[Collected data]
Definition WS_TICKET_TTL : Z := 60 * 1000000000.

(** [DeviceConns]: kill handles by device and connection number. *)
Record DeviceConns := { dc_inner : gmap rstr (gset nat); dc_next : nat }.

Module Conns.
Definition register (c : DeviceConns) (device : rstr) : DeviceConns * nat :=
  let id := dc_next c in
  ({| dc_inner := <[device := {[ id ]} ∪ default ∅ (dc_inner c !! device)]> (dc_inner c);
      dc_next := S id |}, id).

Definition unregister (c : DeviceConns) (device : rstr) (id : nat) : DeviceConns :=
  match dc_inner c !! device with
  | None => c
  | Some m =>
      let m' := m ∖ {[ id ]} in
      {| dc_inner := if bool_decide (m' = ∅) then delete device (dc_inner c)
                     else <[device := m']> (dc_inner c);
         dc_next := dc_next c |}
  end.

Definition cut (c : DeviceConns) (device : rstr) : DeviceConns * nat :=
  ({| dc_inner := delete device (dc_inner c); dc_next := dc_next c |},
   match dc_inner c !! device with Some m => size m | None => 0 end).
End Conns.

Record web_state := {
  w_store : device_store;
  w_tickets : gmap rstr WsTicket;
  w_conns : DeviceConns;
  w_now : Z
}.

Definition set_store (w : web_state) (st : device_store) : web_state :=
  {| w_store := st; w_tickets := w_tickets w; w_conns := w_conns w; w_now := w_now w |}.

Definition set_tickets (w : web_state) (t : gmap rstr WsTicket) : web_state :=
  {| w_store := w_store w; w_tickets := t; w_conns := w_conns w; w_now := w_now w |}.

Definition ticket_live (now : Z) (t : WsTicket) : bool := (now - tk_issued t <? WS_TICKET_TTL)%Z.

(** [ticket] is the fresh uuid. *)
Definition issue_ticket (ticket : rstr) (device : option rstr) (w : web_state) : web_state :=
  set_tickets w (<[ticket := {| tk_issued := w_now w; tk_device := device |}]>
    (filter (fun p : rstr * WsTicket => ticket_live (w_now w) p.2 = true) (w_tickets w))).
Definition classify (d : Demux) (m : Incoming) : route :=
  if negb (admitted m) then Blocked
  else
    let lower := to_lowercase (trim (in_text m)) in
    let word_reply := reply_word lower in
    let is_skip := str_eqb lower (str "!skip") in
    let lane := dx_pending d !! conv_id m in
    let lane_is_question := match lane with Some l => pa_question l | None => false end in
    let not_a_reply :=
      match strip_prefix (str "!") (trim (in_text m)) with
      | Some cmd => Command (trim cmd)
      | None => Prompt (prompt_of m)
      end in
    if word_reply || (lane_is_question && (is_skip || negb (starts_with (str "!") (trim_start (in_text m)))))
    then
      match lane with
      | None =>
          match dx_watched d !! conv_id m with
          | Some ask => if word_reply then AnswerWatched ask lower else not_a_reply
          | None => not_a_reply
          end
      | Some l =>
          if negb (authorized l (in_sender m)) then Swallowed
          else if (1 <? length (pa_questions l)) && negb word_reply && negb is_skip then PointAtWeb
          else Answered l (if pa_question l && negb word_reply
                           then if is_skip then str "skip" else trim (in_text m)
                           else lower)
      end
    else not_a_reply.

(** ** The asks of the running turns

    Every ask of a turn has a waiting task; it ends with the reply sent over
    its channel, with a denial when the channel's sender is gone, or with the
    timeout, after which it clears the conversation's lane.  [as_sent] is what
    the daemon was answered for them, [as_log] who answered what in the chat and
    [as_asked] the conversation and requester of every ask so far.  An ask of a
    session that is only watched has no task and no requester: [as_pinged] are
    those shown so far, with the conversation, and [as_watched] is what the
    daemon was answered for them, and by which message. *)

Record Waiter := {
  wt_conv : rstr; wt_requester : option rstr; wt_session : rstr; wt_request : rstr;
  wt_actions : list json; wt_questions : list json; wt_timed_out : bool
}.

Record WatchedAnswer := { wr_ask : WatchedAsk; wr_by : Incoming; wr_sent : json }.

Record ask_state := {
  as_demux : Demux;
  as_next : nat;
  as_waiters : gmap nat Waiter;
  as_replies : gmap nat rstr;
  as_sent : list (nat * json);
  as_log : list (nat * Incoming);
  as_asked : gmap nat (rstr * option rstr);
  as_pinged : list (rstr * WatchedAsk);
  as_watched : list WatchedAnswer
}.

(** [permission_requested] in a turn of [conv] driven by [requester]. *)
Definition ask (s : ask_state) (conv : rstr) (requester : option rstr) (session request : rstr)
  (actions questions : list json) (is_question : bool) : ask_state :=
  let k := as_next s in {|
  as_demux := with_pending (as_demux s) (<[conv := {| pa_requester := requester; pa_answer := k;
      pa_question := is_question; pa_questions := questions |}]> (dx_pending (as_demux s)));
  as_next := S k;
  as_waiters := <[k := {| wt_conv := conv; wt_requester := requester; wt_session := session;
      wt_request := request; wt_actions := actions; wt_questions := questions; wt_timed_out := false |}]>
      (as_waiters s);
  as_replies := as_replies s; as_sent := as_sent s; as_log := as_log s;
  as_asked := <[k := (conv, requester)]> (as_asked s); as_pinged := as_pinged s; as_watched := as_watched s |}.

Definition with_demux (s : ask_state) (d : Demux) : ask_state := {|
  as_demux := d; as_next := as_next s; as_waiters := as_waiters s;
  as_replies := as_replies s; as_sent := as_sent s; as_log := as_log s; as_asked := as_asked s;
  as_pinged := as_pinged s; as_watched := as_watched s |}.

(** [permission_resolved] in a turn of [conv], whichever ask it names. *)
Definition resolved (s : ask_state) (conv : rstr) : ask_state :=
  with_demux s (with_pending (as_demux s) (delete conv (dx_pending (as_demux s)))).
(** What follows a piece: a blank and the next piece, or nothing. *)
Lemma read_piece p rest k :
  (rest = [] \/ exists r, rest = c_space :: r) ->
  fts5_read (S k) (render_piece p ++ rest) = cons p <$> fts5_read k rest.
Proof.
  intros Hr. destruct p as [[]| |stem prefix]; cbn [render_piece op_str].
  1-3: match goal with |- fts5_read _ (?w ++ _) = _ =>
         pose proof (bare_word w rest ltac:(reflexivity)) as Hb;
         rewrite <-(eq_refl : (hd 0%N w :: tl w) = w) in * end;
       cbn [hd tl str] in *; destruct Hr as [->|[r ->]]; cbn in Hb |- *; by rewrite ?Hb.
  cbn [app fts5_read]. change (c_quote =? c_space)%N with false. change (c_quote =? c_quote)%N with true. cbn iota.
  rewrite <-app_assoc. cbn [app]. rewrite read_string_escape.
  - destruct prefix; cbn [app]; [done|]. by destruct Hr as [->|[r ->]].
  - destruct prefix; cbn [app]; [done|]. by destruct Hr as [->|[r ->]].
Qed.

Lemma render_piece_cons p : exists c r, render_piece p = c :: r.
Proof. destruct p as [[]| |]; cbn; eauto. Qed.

---

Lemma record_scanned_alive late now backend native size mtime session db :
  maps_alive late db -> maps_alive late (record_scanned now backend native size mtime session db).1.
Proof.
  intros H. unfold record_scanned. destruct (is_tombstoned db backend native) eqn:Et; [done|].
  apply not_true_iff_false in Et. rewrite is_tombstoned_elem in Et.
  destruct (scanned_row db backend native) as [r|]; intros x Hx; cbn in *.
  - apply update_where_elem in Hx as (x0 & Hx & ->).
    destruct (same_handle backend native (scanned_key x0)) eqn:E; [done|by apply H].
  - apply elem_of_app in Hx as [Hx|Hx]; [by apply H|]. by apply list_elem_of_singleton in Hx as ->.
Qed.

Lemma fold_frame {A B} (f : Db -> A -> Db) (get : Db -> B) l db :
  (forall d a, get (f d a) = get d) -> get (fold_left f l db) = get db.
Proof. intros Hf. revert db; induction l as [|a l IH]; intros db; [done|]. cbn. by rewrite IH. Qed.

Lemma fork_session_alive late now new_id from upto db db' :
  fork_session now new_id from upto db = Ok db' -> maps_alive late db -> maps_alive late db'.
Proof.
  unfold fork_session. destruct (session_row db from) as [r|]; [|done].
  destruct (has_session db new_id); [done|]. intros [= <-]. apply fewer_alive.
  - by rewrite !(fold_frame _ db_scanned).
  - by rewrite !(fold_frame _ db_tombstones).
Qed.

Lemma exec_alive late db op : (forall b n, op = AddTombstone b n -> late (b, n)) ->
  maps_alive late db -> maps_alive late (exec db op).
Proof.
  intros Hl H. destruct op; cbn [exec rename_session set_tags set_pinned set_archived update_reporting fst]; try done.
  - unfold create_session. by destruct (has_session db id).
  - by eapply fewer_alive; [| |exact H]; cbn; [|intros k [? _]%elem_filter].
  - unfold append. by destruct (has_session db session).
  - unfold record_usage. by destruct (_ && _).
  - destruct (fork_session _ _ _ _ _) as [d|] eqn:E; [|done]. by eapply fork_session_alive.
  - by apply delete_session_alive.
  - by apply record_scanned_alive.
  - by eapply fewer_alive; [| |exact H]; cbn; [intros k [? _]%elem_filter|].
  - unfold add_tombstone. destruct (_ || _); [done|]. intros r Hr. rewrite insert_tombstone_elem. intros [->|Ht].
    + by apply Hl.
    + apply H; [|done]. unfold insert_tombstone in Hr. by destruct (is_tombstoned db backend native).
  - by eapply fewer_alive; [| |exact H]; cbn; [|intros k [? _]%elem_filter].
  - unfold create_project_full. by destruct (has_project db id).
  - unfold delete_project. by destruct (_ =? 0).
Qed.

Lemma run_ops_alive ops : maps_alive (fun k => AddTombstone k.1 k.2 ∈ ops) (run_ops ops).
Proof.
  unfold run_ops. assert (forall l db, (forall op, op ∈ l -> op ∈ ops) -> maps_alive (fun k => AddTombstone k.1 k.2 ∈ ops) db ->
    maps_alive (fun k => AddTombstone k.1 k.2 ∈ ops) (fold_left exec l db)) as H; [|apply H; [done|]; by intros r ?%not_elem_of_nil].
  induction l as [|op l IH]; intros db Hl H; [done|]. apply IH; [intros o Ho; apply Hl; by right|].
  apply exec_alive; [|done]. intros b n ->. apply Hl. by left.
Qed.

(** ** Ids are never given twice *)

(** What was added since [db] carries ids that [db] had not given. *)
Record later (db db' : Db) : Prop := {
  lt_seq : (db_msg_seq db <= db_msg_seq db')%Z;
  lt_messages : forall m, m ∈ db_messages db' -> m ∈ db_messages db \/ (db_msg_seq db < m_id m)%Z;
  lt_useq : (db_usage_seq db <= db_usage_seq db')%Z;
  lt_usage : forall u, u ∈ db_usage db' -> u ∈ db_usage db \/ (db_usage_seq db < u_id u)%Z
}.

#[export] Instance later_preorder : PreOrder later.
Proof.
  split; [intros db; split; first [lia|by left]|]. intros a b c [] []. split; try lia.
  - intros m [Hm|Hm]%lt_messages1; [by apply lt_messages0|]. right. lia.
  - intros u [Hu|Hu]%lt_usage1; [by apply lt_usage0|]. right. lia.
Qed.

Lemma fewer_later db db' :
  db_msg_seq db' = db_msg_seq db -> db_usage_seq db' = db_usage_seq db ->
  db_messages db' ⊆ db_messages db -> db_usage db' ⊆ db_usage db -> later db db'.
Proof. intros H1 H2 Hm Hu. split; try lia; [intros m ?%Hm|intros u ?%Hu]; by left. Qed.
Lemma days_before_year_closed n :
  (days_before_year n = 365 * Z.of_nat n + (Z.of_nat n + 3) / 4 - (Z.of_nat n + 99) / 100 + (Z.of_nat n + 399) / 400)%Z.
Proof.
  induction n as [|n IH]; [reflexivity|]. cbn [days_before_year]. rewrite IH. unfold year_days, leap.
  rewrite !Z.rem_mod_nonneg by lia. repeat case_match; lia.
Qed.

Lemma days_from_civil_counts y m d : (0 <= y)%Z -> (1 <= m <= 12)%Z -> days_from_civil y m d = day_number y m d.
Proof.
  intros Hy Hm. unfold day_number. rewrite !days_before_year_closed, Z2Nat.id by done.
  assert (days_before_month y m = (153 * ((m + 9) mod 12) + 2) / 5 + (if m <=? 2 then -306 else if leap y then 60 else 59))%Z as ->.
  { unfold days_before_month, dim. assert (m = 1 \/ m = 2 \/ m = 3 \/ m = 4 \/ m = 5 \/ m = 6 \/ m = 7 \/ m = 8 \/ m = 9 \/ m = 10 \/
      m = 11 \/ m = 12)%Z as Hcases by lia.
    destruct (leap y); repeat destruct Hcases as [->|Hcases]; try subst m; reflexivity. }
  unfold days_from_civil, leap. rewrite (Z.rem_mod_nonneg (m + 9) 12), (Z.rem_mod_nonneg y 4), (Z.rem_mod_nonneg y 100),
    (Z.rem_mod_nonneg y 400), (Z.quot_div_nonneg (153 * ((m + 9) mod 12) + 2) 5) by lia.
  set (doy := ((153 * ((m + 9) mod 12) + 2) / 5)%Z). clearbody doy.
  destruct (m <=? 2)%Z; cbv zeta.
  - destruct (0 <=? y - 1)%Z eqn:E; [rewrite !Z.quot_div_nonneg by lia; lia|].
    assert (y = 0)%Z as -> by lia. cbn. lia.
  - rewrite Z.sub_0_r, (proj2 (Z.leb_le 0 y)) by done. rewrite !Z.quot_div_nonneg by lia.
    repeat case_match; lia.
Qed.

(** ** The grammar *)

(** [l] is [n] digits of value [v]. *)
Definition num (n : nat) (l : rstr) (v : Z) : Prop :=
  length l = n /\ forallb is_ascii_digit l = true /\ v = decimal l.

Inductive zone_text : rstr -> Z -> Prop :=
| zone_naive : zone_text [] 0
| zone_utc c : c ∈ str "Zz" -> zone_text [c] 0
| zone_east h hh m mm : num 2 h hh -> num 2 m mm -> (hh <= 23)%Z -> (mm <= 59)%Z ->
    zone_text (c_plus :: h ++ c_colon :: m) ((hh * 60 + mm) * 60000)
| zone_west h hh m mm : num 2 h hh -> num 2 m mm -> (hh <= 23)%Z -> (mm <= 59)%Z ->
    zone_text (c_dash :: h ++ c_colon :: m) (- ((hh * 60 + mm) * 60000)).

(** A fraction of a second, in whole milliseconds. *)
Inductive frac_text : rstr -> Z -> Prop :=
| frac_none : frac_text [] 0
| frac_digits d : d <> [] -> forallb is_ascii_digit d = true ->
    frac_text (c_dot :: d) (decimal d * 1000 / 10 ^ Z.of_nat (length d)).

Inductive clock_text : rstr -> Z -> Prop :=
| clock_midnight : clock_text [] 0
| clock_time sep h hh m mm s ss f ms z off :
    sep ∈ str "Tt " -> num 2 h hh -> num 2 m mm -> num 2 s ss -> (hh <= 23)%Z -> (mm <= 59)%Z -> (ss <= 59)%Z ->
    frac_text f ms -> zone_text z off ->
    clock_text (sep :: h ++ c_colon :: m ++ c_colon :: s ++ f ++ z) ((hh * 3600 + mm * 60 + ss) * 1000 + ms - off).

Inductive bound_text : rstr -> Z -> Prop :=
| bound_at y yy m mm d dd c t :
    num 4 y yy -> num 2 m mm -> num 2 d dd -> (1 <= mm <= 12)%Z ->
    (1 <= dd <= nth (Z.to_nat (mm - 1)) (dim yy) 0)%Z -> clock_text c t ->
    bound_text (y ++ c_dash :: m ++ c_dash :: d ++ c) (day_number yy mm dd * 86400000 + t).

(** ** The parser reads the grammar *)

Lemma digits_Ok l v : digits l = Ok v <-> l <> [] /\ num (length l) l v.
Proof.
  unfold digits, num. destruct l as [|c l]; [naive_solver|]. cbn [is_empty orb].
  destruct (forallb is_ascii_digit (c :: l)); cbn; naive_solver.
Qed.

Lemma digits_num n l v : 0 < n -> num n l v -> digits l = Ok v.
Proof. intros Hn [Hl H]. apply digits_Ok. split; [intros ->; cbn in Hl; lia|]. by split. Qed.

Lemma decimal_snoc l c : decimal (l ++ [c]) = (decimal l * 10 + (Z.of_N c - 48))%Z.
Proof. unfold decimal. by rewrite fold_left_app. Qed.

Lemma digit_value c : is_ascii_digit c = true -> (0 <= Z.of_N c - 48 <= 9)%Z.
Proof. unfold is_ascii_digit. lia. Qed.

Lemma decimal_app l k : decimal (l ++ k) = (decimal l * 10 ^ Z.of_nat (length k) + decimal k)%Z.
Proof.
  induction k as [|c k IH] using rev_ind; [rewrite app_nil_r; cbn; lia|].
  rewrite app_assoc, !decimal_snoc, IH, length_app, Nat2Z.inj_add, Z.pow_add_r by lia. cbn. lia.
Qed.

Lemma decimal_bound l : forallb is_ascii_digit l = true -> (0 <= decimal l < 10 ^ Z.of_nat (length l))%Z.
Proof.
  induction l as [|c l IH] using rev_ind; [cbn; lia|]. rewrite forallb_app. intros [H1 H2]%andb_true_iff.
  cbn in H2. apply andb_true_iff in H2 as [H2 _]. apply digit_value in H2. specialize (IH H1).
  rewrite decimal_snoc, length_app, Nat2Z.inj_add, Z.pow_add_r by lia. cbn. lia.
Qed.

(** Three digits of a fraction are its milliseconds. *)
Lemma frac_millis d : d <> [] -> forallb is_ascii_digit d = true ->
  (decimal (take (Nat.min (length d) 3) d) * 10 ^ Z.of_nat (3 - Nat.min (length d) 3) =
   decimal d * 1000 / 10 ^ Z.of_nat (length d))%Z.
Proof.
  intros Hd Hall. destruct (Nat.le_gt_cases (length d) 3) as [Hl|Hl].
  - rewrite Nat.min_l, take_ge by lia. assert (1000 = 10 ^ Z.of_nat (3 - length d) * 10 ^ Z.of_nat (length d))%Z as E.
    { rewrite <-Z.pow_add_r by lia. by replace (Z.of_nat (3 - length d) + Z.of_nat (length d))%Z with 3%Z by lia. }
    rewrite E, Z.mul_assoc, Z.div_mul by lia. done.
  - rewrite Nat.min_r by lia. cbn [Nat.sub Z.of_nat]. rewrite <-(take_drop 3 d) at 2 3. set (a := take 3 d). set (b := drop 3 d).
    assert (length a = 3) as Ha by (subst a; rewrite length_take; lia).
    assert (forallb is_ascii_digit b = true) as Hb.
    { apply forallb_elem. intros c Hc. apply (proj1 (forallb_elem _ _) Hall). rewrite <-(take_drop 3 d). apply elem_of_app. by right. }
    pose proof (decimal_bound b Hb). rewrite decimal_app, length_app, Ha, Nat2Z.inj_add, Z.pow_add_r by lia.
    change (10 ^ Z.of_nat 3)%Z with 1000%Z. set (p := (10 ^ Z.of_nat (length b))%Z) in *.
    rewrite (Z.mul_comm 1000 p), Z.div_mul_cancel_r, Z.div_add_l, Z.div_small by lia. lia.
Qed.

*WHAT TO DO*. Extract from the records above the lines from the one containing "Definition WS_TICKET_TTL : Z" to the one containing "dc_next := S", both lines included, exactly as they appear and with nothing else.

*WRITTEN SOLUTION*.
Definition WS_TICKET_TTL : Z := 60 * 1000000000.

(** [DeviceConns]: kill handles by device and connection number. *)
Record DeviceConns := { dc_inner : gmap rstr (gset nat); dc_next : nat }.

Module Conns.
Definition register (c : DeviceConns) (device : rstr) : DeviceConns * nat :=
  let id := dc_next c in
  ({| dc_inner := <[device := {[ id ]} ∪ default ∅ (dc_inner c !! device)]> (dc_inner c);
      dc_next := S id |}, id).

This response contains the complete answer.